Palestinians aren’t “using history as an excuse”they’re responding to active, present-day violence and control, including settler expansion, military raids, and mass civilian death. If you want peace, it starts with ending the conditions that keep fuelling the violence, not erasing or deflecting from them.

OP posts:
Wedonttalkaboutboris · 21/07/2025 01:45

Protesting mass civilian death isn’t “pro-Hamas.” People marching because tens of thousands of children are being killed, starved, and bombed with no escape. That’s not support for terrorism. That’s basic humanity.

OP posts:
Wedonttalkaboutboris · 21/07/2025 01:47

Anonimummy · 20/07/2025 23:43

The existence of Israel is the root cause.

The ‘Palestinian cause’ arose from that because the Arab armies in 1948 and 1967 failed to annihilate Israel.

Remember Israel wasn’t alleged to be illegally occupying Palestinian land until Egypt and Jordan, who WERE actually illegally occupying the land, were defeated by Israel in the six day war in 1967.

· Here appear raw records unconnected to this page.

(* ===== verification/GatewayFrame.v ===== *)
(** The frames of an OpenClaw gateway ([pkg/harness/openclaw/gateway], frame.go, and the
    reading of answers in agent.go and client.go): decoded JSON objects, whose absent or
    ill-typed fields read as zero values, and the bounded diagnostics made from them. *)

From S2P Require Import Prelude Utf8 Core Config.

(** * Frames *)

Definition Frame : Type := list (string * json).
Definition frame_String (frame : Frame) (key : string) : string :=
  match json_member key frame with Some (JString s) => s | _ => "" end.
Definition frame_Bool (frame : Frame) (key : string) : bool :=
  match json_member key frame with Some (JBool b) => b | _ => false end.
Definition frame_list (frame : Frame) (key : string) : list json :=
  match json_member key frame with Some (JArray l) => l | _ => [] end.
(** [Map]. *)
Definition to_Map (value : option json) : Frame := match value with Some (JObject members) => members | _ => [] end.
Definition frame_Map (frame : Frame) (key : string) : Frame := to_Map (json_member key frame).

(** [json.Unmarshal] into a frame: an object, or [null] for the nil map. *)
Definition frame_of_json (value : json) : option Frame :=
  match value with JObject members => Some members | JNull => Some [] | _ => None end.
Definition Unmarshal_Frame (json_Unmarshal : string -> option json) (content : bytes) : option Frame :=
  json_Unmarshal (of_bytes content) ≫= frame_of_json.

(** * Diagnostics *)

Definition ELLIPSIS : bytes := ["226"; "128"; "166"]%char.
Definition replacement_char : bytes := ["239"; "191"; "189"]%char.
(** [strings.Map], which writes an invalid byte as U+FFFD. *)
Definition printable_chunk (c : Z * bytes) : bytes :=
  if (c.1 <? 32) || (c.1 =? 127) then [" "%char] else if invalid_chunk c then replacement_char else c.2.
Definition maxDiagnosticBytes : Z := 512.
Definition boundedDiagnostic (value : option json) : string :=
  let text := match value with Some (JString s) => s | _ => ""%string end in
  let text := TrimSpace (of_bytes (concat (map printable_chunk (chunks (to_bytes text))))) in
  if maxDiagnosticBytes <? len text then of_bytes (take 512 (to_bytes text) ++ ELLIPSIS) else text.
Definition ResponseError (method : string) (response : Frame) : err :=
  let errorPayload := frame_Map response "error" in
  let code := boundedDiagnostic (json_member "code" errorPayload) in
  let message := boundedDiagnostic (json_member "message" errorPayload) in
  ENew ("gateway " +:+ TrimSpace method +:+ " rejected request (" +:+
        (if String.eqb code "" then "UNKNOWN" else code) +:+ "): " +:+
        (if String.eqb message "" then "request rejected" else message)).

(** * The answer to [connect] *)

Record ConnectSummary := { cs_Role : string; cs_Scopes : list string }.
Definition HasScope (summary : ConnectSummary) (want : string) : bool := one_of want (cs_Scopes summary).
Definition json_string_list (l : list json) : list string := omap (fun v => match v with JString s => Some s | _ => None end) l.
Definition grantedScopes (payload : Frame) : list string :=
  merge_sort string_le (json_string_list (frame_list (frame_Map payload "auth") "scopes")).
Definition pairingRequired (frame : Frame) : bool :=
  let errorFrame := frame_Map frame "error" in
  String.eqb (frame_String errorFrame "code") "NOT_PAIRED" ||
  String.eqb (frame_String (frame_Map errorFrame "details") "code") "PAIRING_REQUIRED".

(** * The answers to [agent] *)

Record AgentResult := { ar_RunID : string; ar_Text : string }.
Definition no_result : AgentResult := {| ar_RunID := ""; ar_Text := "" |}.
Definition maxAgentResultBytes : Z := 16 * 2 ^ 20.
(** The loop of [parseAgentTerminal] over the payloads. *)
Fixpoint payload_texts (payloads : list json) : list string + err :=
  match payloads with
  | [] => inl []
  | JObject payload :: rest =>
      match json_member "text" payload with
      | Some (JString text) =>
          match payload_texts rest with
          | inl texts => inl (if String.eqb text "" then texts else text :: texts)
          | inr e => inr e
          end
      | _ => inr (ENew "gateway agent terminal result payload missing text")
      end
  | _ :: _ => inr (ENew "gateway agent terminal result contains malformed payload")
  end.
Definition parseAgentTerminal (payload : Frame) : string + err :=
  let status := frame_String payload "status" in
  if negb (String.eqb status "ok")
  then inr (ENew ("gateway agent terminal status is " +:+ quote status +:+ ", want " +:+ quote "ok"))
  else match json_member "result" payload with
       | Some (JObject result) =>
           match json_member "payloads" result with
           | Some (JArray payloads) =>
               match payload_texts payloads with
               | inr e => inr e
               | inl [] => inr (ENew "gateway agent returned no payload text")
               | inl texts =>
                   let joined := String.concat nl texts in
                   if maxAgentResultBytes <? len joined then inr (ENew "gateway agent result exceeded size bound")
                   else inl joined
               end
           | _ => inr (ENew "gateway agent terminal result missing payloads")
           end
       | _ => inr (ENew "gateway agent terminal response missing result")
       end.

(** * Facts *)

Lemma len_of_bytes (l : bytes) : len (of_bytes l) = Z.of_nat (length l).
Proof. by rewrite len_to_bytes, to_of_bytes. Qed.
Lemma boundedDiagnostic_bounded (value : option json) : len (boundedDiagnostic value) <= 515.
Proof.
  unfold boundedDiagnostic, maxDiagnosticBytes. set (text := TrimSpace _). destruct (Z.ltb_spec 512 (len text)); [|lia].
  rewrite len_of_bytes, length_app, length_take. cbn [ELLIPSIS length]. rewrite len_to_bytes in H. lia.
Qed.
Lemma payload_texts_nonempty payloads texts : payload_texts payloads = inl texts -> Forall (fun text => text <> ""%string) texts.
Proof.
  revert texts. induction payloads as [|[] rest IH]; intros texts Ht; simplify_eq/=; [constructor|].
  destruct (json_member _ _) as [[]|]; simplify_eq. destruct (payload_texts rest) as [l|]; simplify_eq.
  specialize (IH l eq_refl). destruct (String.eqb_spec s ""); simplify_eq; [done|by constructor].
Qed.
(** A terminal answer has a text, and a bounded one. *)
Lemma parseAgentTerminal_text payload text :
  parseAgentTerminal payload = inl text -> frame_String payload "status" = "ok"%string /\ 0 < len text <= maxAgentResultBytes.
Proof.
  unfold parseAgentTerminal. destruct (String.eqb_spec (frame_String payload "status") "ok") as [->|]; [|done]. cbn [negb].
  destruct (json_member _ _) as [[]|]; try done. destruct (json_member _ _) as [[| | | |payloads|]|]; try done.
  destruct (payload_texts payloads) as [[|first texts]|] eqn:Ht; try done. intros H. split; [done|].
  apply payload_texts_nonempty in Ht. inversion_clear Ht as [|? ? Hne _]. clear -H Hne.
  destruct (Z.ltb_spec maxAgentResultBytes (len (String.concat nl (first :: texts)))) as [|Hl]; [done|]. injection H as <-.
  split; [|done]. destruct first as [|c first]; [done|]. cbn [String.concat].
  destruct texts as [|? texts]; len_simpl; repeat match goal with |- context [len ?s] => pose proof (len_nonneg s); generalize dependent (len s); intros end; lia.
Qed.
(* ===== verification/GatewaySocket.v ===== *)
(** The websocket of an OpenClaw gateway ([pkg/harness/openclaw/gateway], websocket.go):
    dialing, and messages one at a time, over the connections of the websocket library,
    which are an interface. No error of it carries what the peer has sent. *)

From S2P Require Import Prelude Utf8 Trace Core ConfigDeployment Config Gateway.

(** The library's connections; [context.AfterFunc] registers the closing of a connection
    for when a context is done, until it is stopped. *)
Class Sockets (W : Type) := {
  ws_Dial : Ctx -> string -> M W (nat + err);
  ws_SetReadLimit : nat -> Z -> M W unit;
  ws_Write : nat -> bytes -> M W error;
  ws_NextReader : nat -> M W (bool * nat + err);    (* is it a text message, and its reader *)
  ws_ReadAll : nat -> M W (bytes * error);
  ws_Close : nat -> M W error;
  ws_CloseAfter : Ctx -> nat -> M W nat;
  ws_StopAfter : nat -> M W unit
}.

Section Socket.
Variable url_Parse : string -> option FullURL.
(** [errors.As] a close error or a network error, or [errors.Is] [net.ErrClosed]. *)
Variable disconnected : err -> bool.
Context {W : Type} `{!Runtime W} `{!Sockets W}.

(** [NewWebSocketDialer]: the URL to dial. *)
Definition NewWebSocketDialer (rawURL : string) : string + err :=
  let rawURL := TrimSpace rawURL in
  if String.eqb rawURL "" then inr (ENew "gateway websocket URL is required")
  else match url_Parse rawURL with
       | None => inr (ENew "invalid gateway websocket URL")
       | Some u =>
           if negb (String.eqb (ul_Scheme u) "ws") && negb (String.eqb (ul_Scheme u) "wss")
           then inr (ENew "gateway websocket URL must use ws or wss")
           else if String.eqb (ul_Host u) "" then inr (ENew "gateway websocket URL missing host")
           else inl rawURL
       end.
(** The dialer: a connection that is made as the context ends is closed again. *)
Definition dial (rawURL : string) (ctx : Ctx) : M W (nat + err) :=
  let* result := ws_Dial ctx rawURL in
  let* done := ctx_Err ctx in
  match done, result with
  | Some s, inl connection => let* _ := ws_Close connection in ret (inr (ESentinel s))
  | Some s, inr _ => ret (inr (ESentinel s))
  | None, inr _ => ret (inr (ENew "gateway websocket handshake failed"))
  | None, inl connection => let* _ := ws_SetReadLimit connection maxMessageBytes in ret (inl connection)
  end.

(** [webSocketTransport]: the connection, and what its one [Close] has given. *)
Record webSocketTransport := { wt_connection : option nat; wt_closed : option error }.
Definition socket_Close (t : webSocketTransport) : M W (error * webSocketTransport) :=
  match wt_connection t, wt_closed t with
  | None, _ => ret (None, t)
  | Some _, Some e => ret (e, t)
  | Some connection, None =>
      let* e := ws_Close connection in ret (e, {| wt_connection := wt_connection t; wt_closed := Some e |})
  end.
Definition write_message (ctx : Ctx) (connection : nat) (content : bytes) : M W error :=
  let* done := ctx_Err ctx in
  match done with
  | Some s => ret (Some (ESentinel s))
  | None =>
      let* e := ws_Write connection content in
      match e with
      | None => ret None
      | Some _ =>
          let* done := ctx_Err ctx in
          ret (Some match done with Some s => ESentinel s | None => ENew "write gateway websocket message failed" end)
      end
  end.
Definition Send (ctx : Ctx) (t : webSocketTransport) (content : bytes) : M W error :=
  match wt_connection t with
  | None => ret (Some (ENew "gateway websocket is not connected"))
  | Some connection =>
      if maxMessageBytes <? Z.of_nat (length content) then ret (Some (ENew "gateway websocket message too large"))
      else
        let* done := ctx_Err ctx in
        match done with
        | Some s => ret (Some (ESentinel s))
        | None =>
            let* stop := ws_CloseAfter ctx connection in
            let* e := write_message ctx connection content in
            let* _ := ws_StopAfter stop in
            ret e
        end
  end.
Definition read_next (connection : nat) : M W (bool * bytes + err) :=
  let* next := ws_NextReader connection in
  match next with
  | inr e => ret (inr e)
  | inl (text, reader) =>
      let* (content, e) := ws_ReadAll reader in
      ret match e with Some _ => inr (ESentinel ErrWebSocketProtocol) | None => inl (text, content) end
  end.
Definition received (result : bool * bytes + err) : bytes + err :=
  match result with
  | inr e => inr (if disconnected e || errors_Is e ErrEOF then ESentinel ErrEOF else ESentinel ErrWebSocketProtocol)
  | inl (text, content) => if text && negb (Valid content) then inr (ESentinel ErrWebSocketProtocol) else inl content
  end.
Definition Receive (ctx : Ctx) (t : webSocketTransport) : M W (bytes + err) :=
  match wt_connection t with
  | None => ret (inr (ENew "gateway websocket is not connected"))
  | Some connection =>
      let* done := ctx_Err ctx in
      match done with
      | Some s => ret (inr (ESentinel s))
      | None =>
          let* stop := ws_CloseAfter ctx connection in
          let* result := read_next connection in
          let* done := ctx_Err ctx in
          let* _ := ws_StopAfter stop in
          ret match done with Some s => inr (ESentinel s) | None => received result end
      end
  end.
End Socket.

(** * What its errors tell *)

(** A text of this file, or the name of a condition. *)
Definition opaque (e : err) : Prop :=
  (exists s, e = ESentinel s) \/
  e ∈ map ENew ["gateway websocket is not connected"; "gateway websocket message too large"; "write gateway websocket message failed";
                "gateway websocket handshake failed"]%string.
Definition opaque_result {A} (r : A + err) : Prop := match r with inr e => opaque e | inl _ => True end.
Definition opaque_error (e : error) : Prop := match e with Some e => opaque e | None => True end.

Section Opaque.
Variable disconnected : err -> bool.
Context {W : Type} `{!Runtime W} `{!Sockets W}.
Ltac opaque := first [by left; eexists | right; set_solver].

(** Whatever the peer sends and however the connection fails, the errors of a socket say
    nothing of it; and a text message that is received is valid UTF-8. *)
Lemma socket_tells_nothing (ctx : Ctx) (t : webSocketTransport) (content : bytes) (url : string) :
  gives (Send (W := W) ctx t content) opaque_error /\
  gives (Receive (W := W) disconnected ctx t) opaque_result /\
  gives (dial (W := W) url ctx) opaque_result.
Proof.
  split_and!.
  - unfold Send. destruct (wt_connection t); [|apply gives_ret; opaque]. destruct (_ <? _); [apply gives_ret; opaque|].
    apply gives_bind. intros [s|]; [apply gives_ret; opaque|]. apply gives_bind. intros stop.
    eapply gives_bind_such; [|intros e He; apply gives_bind; intros _; apply gives_ret, He].
    unfold write_message. apply gives_bind. intros [s|]; [apply gives_ret; opaque|]. apply gives_bind.
    intros [e|]; [|done]. apply gives_bind. intros [s|]; apply gives_ret; opaque.
  - unfold Receive. destruct (wt_connection t); [|apply gives_ret; opaque].
    apply gives_bind. intros [s|]; [apply gives_ret; opaque|]. apply gives_bind. intros stop. apply gives_bind. intros result.
    apply gives_bind. intros done_. apply gives_bind. intros _. apply gives_ret. destruct done_; [opaque|].
    unfold received. destruct result as [[text data]|e]; [by destruct (_ && _); [opaque|]|]. destruct (_ || _); opaque.
  - unfold dial. apply gives_bind. intros [connection|e]; apply gives_bind; intros [s|].
    + apply gives_bind. intros _. apply gives_ret. opaque.
    + apply gives_bind. intros _. by apply gives_ret.
    + apply gives_ret. opaque.
    + apply gives_ret. opaque.
Qed.
End Opaque.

The PLO was established in 1964. Who did they want to be liberated from when Israel wasn’t occupying the West Bank and Gaza then?

Hamas (the Palestinian branch of the Muslim Brotherhood) was established as an alternative campaign for armed resistance after the PLO entered into a peace process with Israel, and was/is committed to the destruction of Israel and the establishment of an Islamic state in the whole region of Palestine including Israel.

Kind of makes it clearer why there is no peace in the region doesn’t it?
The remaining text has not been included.